◆ **WORK REQUEST**
In the listing below, the answer starts at the line that has "tool returns after" and stops after the line that has "assert (Hload : SyncRepos.load_organizations"; please repeat that part exactly and nothing more.

◆ **DATA FOR PROCESSING**
(* ===================================================================== *)
(** ** Loading the organizations *)
(* ===================================================================== *)

Lemma truthy_true (o : option string) :
  truthy o = true <-> exists s, o = Some s /\ s <> "".
Proof.
  destruct o as [[|a s]|]; simpl; split; try discriminate.
  - intros (s & [= <-] & H). congruence.
  - intros _. eexists. split; [reflexivity | discriminate].
  - intros _. reflexivity.
  - intros (s & [=] & _).
Qed.

Lemma valid_org_truthy (o : Org) :
  truthy (org_id o) && truthy (org_chineseName o) = true <-> valid_org o.
Proof.
  rewrite andb_true_iff, !truthy_true. unfold valid_org. split.
  - intros [(id & Hid & Hne) (name & Hname & Hne')]. exists id, name. auto.
  - intros (id & name & Hid & Hne & Hname & Hne'). split; eauto.
Qed.

Lemma filter_all {A} (f : A -> bool) (l : list A) :
  (forall x, In x l -> f x = true) -> List.filter f l = l.
Proof.
  induction l as [|x l IH]; simpl; intros H; [reflexivity|].
  rewrite (H x) by auto. f_equal. auto.
Qed.

Lemma filter_none {A} (f : A -> bool) (l : list A) :
  (forall x, In x l -> f x = false) -> List.filter f l = [].
Proof.
  induction l as [|x l IH]; simpl; intros H; [reflexivity|].
  rewrite (H x) by auto. auto.
Qed.

(** What [load_organizations] returns for a file that holds a list. *)
Lemma load_organizations_list (DEBUG : bool) (fs : string -> FileContent Org) orgs :
  fs (org_file DEBUG) = JsonList orgs ->
  SyncRepos.load_organizations DEBUG fs =
  match List.filter (fun o => truthy (org_id o) && truthy (org_chineseName o)) orgs with
  | [] => Raise (ValueError "No valid organizations found in configuration")
  | kept => Val kept
  end.
Proof.
  unfold SyncRepos.load_organizations, org_file. intros ->.
  destruct (List.filter _ orgs); reflexivity.
Qed.

Lemma cleanup_load_organizations_eq (DEBUG : bool) (fs : string -> FileContent Org) :
  CleanupTool.load_organizations DEBUG fs = SyncRepos.load_organizations DEBUG fs.
Proof. reflexivity. Qed.

(** C8. For an organization file that holds a list, [load_organizations]
    (of either tool) keeps, in order, exactly the records that have a
    non-empty id and a non-empty display name, and returns them unless
    none is left.  A non-empty list of such records only is returned as it
    is: same size, same order. *)
Theorem load_organizations_keeps_valid (DEBUG : bool) (fs : string -> FileContent Org)
    (orgs : list Org) :
  fs (org_file DEBUG) = JsonList orgs ->
  exists kept,
    sublist kept orgs
    /\ (forall o, In o kept <-> In o orgs /\ valid_org o)
    /\ ((forall o, In o orgs -> valid_org o) -> kept = orgs)
    /\ SyncRepos.load_organizations DEBUG fs =
         match kept with
         | [] => Raise (ValueError "No valid organizations found in configuration")
         | _ => Val kept
         end
    /\ CleanupTool.load_organizations DEBUG fs = SyncRepos.load_organizations DEBUG fs
    /\ ((forall o, In o orgs -> valid_org o) -> orgs <> [] ->
         SyncRepos.load_organizations DEBUG fs = Val orgs /\
         CleanupTool.load_organizations DEBUG fs = Val orgs).
Proof.
  intros Hfile.
  exists (List.filter (fun o => truthy (org_id o) && truthy (org_chineseName o)) orgs).
  assert (Hall : (forall o, In o orgs -> valid_org o) ->
                 List.filter (fun o => truthy (org_id o) && truthy (org_chineseName o)) orgs
                 = orgs).
  { intros H. apply filter_all. intros o Hin. apply valid_org_truthy. auto. }
  split; [apply filter_sublist|]. split.
  { intros o. rewrite filter_In, valid_org_truthy. reflexivity. }
  split; [exact Hall|]. split.
  { rewrite (load_organizations_list _ _ _ Hfile).
    destruct (List.filter _ orgs); reflexivity. }
  split; [reflexivity|].
  intros Hvalid Hne.
  assert (H : SyncRepos.load_organizations DEBUG fs = Val orgs).
  { rewrite (load_organizations_list _ _ _ Hfile), (Hall Hvalid).
    destruct orgs; [congruence | reflexivity]. }
  split; exact H.
Qed.

(** C6. When the organization file holds a list without any record that
    has both a non-empty id and a non-empty display name (the empty list
    included), [load_organizations] raises, the main function of either
    tool returns after the initialization failure, and it makes no remote
    call: its only run has the empty trace. *)
Theorem no_valid_organization_no_remote_call (getenv : string -> option string)
    (DEBUG : bool) (fs : string -> FileContent Org) (orgs : list Org) :
  fs (org_file DEBUG) = JsonList orgs ->
  (forall o, In o orgs -> ~ valid_org o) ->
  SyncRepos.load_organizations DEBUG fs =
    Raise (ValueError "No valid organizations found in configuration")
  /\ CleanupTool.load_organizations DEBUG fs =
       Raise (ValueError "No valid organizations found in configuration")
  /\ SyncRepos.sync_repos_main getenv DEBUG fs = Ret (Val None)
  /\ CleanupTool.cleanup_main getenv DEBUG fs = Ret (Val None)
  /\ (forall tr r,
        Runs (SyncRepos.sync_repos_main getenv DEBUG fs) tr r -> tr = [] /\ r = Val None)
  /\ (forall tr r,
        Runs (CleanupTool.cleanup_main getenv DEBUG fs) tr r -> tr = [] /\ r = Val None).
Proof.
  intros Hfile Hinvalid.
  assert (Hload : SyncRepos.load_organizations DEBUG fs =
                  Raise (ValueError "No valid organizations found in configuration")).
  { rewrite (load_organizations_list _ _ _ Hfile), filter_none; [reflexivity|].
    intros o Hin. apply not_true_is_false. rewrite valid_org_truthy. auto. }
  assert (Hsync : SyncRepos.sync_repos_main getenv DEBUG fs = Ret (Val None)).
  { unfold SyncRepos.sync_repos_main. rewrite Hload.
    destruct (SyncRepos.load_config getenv); reflexivity. }
  assert (Hcleanup : CleanupTool.cleanup_main getenv DEBUG fs = Ret (Val None)).
  { unfold CleanupTool.cleanup_main.
    change (CleanupTool.load_organizations DEBUG fs)
      with (SyncRepos.load_organizations DEBUG fs).
    rewrite Hload. destruct (CleanupTool.load_config getenv); reflexivity. }
  split; [exact Hload|]. split; [exact Hload|].
  split; [exact Hsync|]. split; [exact Hcleanup|].
  rewrite Hsync, Hcleanup. simpl. auto.
Qed.

(* ===================================================================== *)
(** ** The run loop *)
(* ===================================================================== *)

Lemma load_organizations_truthy (DEBUG : bool) (fs : string -> FileContent Org) orgs :
  SyncRepos.load_organizations DEBUG fs = Val orgs ->
  Forall (fun o => truthy (org_id o) && truthy (org_chineseName o) = true) orgs.
Proof.
  unfold SyncRepos.load_organizations.
  destruct (fs _) as [| |items]; try discriminate.
  destruct (List.filter _ items) as [|o kept] eqn:Hf; [discriminate|].
  intros [= <-]. rewrite <- Hf. apply List.Forall_forall.
  intros o' Hin. apply filter_In in Hin as [_ H]. exact H.
Qed.

Lemma truthy_is_Some (o : option string) : truthy o = true -> exists s, o = Some s.
Proof. destruct o; [eauto | discriminate]. Qed.

(** A loop whose turns each fold one outcome into the state. *)
Lemma LoopRuns_results {E S X R} (body : S -> X -> Prog E (Res S)) (P : X -> Prop)
    (rel : X -> Trace E * R -> Prop) (upd : S -> R -> S) l s trs s' :
  (forall s x tr s1,
     P x -> Runs (body s x) tr (Val s1) -> exists r, rel x (tr, r) /\ s1 = upd s r) ->
  Forall P l ->
  LoopRuns body l s trs s' ->
  exists runs,
    Forall2 rel l runs /\ trs = map fst runs /\ s' = foldl upd s (map snd runs).
Proof.
  intros Hbody HP Hloop. induction Hloop as [s|x l s tr s1 trs s' Hstep Hloop IH].
  - exists []. split; [constructor | auto].
  - apply Forall_cons in HP as [Hx HP].
    destruct (Hbody _ _ _ _ Hx Hstep) as (r & Hrel & ->).
    destruct (IH HP) as (runs & Hruns & -> & ->).
    exists ((tr, r) :: runs). split; [constructor; assumption | auto].
Qed.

◆ **EXPECTED ANSWER**
    tool returns after the initialization failure, and it makes no remote
    call: its only run has the empty trace. *)
Theorem no_valid_organization_no_remote_call (getenv : string -> option string)
    (DEBUG : bool) (fs : string -> FileContent Org) (orgs : list Org) :
  fs (org_file DEBUG) = JsonList orgs ->
  (forall o, In o orgs -> ~ valid_org o) ->
  SyncRepos.load_organizations DEBUG fs =
    Raise (ValueError "No valid organizations found in configuration")
  /\ CleanupTool.load_organizations DEBUG fs =
       Raise (ValueError "No valid organizations found in configuration")
  /\ SyncRepos.sync_repos_main getenv DEBUG fs = Ret (Val None)
  /\ CleanupTool.cleanup_main getenv DEBUG fs = Ret (Val None)
  /\ (forall tr r,
        Runs (SyncRepos.sync_repos_main getenv DEBUG fs) tr r -> tr = [] /\ r = Val None)
  /\ (forall tr r,
        Runs (CleanupTool.cleanup_main getenv DEBUG fs) tr r -> tr = [] /\ r = Val None).
Proof.
  intros Hfile Hinvalid.
  assert (Hload : SyncRepos.load_organizations DEBUG fs =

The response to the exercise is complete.